Exercise instructions: Go through the records and copy each line where the string "PyBool" occurs.

Information:
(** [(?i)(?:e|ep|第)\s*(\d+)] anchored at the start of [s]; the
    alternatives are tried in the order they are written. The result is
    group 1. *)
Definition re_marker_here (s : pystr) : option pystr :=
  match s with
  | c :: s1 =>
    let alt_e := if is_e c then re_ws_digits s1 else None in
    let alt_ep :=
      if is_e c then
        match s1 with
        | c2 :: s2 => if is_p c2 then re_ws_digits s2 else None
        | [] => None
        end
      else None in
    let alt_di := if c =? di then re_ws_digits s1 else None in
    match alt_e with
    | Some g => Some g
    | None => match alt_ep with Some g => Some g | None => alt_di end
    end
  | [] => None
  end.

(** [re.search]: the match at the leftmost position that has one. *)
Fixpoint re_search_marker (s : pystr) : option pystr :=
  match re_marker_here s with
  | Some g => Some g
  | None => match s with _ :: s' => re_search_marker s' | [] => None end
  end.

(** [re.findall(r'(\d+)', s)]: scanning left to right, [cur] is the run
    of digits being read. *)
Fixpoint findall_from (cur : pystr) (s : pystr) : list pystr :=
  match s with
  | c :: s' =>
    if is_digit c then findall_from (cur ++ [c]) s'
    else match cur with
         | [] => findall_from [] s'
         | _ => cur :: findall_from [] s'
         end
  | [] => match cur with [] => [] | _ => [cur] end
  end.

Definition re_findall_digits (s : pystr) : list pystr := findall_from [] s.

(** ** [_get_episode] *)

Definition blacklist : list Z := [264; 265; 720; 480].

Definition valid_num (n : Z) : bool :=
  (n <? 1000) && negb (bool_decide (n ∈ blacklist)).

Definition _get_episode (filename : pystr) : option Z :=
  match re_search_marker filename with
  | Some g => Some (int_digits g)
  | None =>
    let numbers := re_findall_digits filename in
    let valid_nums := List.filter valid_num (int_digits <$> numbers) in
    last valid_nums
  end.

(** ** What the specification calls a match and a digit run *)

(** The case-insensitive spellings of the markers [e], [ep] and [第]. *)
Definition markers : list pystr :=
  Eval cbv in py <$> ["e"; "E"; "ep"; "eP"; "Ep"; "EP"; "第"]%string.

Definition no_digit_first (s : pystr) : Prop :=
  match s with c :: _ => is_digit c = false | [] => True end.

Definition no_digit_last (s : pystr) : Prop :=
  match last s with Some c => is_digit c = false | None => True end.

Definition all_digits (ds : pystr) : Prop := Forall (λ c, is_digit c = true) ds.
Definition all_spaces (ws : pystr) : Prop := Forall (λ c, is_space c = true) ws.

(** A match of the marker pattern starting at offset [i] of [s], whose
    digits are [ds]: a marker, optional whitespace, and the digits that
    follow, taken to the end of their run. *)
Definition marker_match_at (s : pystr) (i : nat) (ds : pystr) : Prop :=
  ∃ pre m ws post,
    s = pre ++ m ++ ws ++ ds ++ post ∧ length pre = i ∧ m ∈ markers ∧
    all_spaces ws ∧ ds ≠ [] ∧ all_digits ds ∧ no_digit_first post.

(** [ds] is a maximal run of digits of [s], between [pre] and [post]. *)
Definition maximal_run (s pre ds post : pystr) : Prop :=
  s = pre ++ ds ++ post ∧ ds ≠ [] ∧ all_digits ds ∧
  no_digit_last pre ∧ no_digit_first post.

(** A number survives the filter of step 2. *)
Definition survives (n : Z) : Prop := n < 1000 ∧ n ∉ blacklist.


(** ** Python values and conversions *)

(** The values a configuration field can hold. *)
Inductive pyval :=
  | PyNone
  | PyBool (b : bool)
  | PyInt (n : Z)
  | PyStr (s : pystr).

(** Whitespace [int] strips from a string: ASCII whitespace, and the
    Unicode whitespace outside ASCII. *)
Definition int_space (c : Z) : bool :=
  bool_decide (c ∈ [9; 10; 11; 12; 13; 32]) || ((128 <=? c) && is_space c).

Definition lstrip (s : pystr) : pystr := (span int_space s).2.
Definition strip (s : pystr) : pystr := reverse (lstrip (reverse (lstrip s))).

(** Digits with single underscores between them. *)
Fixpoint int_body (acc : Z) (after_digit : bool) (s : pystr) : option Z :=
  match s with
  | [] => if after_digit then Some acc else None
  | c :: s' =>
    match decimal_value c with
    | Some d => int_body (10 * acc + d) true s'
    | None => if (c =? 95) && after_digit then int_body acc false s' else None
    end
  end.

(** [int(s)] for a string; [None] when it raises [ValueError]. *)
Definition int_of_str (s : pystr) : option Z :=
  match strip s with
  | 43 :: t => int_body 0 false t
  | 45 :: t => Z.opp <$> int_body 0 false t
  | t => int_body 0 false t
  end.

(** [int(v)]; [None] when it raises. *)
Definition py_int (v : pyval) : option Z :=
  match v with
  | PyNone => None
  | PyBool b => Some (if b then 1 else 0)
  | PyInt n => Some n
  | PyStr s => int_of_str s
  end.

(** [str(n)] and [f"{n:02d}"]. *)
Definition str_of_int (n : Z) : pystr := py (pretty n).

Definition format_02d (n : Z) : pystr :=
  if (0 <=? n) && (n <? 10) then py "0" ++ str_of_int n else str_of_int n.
---
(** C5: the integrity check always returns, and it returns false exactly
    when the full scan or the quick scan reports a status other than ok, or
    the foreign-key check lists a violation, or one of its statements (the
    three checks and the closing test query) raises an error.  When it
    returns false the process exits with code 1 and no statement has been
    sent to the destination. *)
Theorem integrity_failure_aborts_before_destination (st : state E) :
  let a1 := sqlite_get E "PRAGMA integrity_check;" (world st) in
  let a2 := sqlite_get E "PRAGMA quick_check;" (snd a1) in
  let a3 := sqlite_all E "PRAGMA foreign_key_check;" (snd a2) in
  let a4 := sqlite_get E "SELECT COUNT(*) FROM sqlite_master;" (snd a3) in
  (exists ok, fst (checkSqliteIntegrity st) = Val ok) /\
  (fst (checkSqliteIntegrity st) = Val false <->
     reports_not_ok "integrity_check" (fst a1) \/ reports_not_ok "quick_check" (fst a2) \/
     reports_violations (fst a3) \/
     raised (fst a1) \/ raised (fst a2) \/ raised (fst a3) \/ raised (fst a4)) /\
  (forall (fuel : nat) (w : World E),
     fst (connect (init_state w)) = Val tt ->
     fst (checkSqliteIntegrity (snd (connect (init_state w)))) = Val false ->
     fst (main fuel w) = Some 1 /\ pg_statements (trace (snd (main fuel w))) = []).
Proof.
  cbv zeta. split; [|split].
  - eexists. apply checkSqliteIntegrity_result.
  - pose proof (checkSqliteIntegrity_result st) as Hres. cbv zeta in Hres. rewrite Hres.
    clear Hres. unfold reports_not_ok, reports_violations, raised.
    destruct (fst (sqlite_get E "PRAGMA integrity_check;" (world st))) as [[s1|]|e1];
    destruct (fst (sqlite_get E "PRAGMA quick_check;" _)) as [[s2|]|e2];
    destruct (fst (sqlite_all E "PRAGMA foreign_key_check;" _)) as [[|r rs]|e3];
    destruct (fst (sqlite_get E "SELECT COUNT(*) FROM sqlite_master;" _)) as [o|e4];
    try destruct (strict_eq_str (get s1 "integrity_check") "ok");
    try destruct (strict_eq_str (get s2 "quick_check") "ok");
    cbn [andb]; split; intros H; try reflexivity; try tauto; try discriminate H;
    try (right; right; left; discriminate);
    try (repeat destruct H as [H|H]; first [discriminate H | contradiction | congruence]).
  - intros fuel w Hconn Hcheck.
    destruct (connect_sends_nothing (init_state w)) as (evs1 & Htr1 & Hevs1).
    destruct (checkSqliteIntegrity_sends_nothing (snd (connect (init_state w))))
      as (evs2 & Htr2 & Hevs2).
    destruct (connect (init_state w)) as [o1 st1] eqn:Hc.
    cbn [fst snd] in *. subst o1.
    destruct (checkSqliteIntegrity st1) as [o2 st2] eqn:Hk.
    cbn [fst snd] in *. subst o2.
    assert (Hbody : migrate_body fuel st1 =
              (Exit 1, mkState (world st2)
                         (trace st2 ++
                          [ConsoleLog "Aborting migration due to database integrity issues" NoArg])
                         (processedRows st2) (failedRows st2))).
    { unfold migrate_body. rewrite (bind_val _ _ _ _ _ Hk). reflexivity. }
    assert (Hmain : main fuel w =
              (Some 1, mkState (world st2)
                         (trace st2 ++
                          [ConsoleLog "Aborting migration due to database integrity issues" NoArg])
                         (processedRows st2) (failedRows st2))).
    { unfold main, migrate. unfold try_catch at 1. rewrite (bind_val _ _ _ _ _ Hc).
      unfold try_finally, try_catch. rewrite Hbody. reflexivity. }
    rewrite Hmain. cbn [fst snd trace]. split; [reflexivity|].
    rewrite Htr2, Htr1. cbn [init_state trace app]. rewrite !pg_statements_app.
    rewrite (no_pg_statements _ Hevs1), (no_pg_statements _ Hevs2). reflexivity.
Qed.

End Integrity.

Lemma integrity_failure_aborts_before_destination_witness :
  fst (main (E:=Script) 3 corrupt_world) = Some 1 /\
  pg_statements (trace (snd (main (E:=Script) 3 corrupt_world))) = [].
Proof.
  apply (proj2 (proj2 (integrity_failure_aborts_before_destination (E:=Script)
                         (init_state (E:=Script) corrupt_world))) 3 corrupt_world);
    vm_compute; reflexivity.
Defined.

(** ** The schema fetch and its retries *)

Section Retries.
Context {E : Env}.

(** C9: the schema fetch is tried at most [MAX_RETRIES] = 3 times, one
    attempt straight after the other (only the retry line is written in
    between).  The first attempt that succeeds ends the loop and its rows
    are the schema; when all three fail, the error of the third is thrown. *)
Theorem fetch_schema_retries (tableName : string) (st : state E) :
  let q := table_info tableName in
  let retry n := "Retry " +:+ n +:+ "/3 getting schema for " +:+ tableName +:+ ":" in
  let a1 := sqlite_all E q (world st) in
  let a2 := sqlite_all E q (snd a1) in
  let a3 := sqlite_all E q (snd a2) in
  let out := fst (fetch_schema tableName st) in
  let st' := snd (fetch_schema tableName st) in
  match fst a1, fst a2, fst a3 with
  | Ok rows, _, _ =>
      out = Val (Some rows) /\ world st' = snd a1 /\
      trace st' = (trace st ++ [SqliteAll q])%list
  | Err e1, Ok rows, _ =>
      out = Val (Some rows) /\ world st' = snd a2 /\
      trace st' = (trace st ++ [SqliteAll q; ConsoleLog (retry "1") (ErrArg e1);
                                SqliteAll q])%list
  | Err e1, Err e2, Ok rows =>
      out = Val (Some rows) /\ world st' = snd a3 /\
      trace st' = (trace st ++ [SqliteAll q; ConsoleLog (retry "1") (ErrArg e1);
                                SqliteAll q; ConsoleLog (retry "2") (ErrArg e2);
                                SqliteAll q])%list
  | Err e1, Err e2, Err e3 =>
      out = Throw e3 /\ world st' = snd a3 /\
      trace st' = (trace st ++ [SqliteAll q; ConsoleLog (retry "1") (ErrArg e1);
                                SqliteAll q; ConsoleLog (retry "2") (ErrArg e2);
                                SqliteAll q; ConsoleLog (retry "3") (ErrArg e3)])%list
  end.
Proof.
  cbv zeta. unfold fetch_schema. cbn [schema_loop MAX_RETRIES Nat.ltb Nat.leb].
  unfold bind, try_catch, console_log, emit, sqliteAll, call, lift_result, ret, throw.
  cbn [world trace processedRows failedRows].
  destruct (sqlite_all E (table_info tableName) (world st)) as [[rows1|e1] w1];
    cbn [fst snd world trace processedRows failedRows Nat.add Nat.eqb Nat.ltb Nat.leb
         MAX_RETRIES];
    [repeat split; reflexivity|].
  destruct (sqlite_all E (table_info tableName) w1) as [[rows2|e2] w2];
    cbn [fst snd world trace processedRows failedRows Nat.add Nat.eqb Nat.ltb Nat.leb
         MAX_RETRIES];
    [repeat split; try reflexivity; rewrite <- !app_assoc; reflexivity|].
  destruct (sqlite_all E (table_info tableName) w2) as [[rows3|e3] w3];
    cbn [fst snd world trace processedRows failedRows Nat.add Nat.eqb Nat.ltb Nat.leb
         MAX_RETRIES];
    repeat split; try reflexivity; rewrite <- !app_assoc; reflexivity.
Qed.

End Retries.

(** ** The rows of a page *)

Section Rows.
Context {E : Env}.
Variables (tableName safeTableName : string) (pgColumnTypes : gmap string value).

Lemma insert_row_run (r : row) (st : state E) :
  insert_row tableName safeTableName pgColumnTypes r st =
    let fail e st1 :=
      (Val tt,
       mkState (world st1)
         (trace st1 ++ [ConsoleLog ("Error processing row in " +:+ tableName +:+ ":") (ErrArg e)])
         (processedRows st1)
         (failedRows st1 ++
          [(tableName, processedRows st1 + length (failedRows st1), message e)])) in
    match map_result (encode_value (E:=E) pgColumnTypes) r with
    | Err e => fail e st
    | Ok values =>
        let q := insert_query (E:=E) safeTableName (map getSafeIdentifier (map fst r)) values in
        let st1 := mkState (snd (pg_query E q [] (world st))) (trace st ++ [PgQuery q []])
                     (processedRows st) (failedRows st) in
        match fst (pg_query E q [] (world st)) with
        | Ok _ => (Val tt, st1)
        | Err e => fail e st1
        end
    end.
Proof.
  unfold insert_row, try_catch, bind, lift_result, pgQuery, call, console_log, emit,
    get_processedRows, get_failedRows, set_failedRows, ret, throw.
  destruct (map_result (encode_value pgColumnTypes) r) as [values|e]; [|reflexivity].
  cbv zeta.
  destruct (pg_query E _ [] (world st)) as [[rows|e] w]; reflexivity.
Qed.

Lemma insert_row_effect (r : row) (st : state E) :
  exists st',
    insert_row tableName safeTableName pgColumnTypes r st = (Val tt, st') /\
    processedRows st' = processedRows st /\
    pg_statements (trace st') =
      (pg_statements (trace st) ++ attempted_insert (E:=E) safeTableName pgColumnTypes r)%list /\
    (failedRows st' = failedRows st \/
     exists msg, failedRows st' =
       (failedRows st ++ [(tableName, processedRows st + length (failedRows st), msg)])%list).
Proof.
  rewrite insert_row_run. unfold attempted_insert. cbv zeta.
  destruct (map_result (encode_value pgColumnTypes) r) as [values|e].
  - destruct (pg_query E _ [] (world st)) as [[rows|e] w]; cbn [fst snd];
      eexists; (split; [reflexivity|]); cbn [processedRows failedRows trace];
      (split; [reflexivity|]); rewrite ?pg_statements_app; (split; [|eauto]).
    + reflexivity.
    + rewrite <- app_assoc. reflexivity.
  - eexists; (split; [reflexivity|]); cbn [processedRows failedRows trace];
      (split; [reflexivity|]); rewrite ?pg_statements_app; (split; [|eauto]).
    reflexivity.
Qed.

Expected output:
  | PyBool (b : bool)
  | PyBool b => Some (if b then 1 else 0)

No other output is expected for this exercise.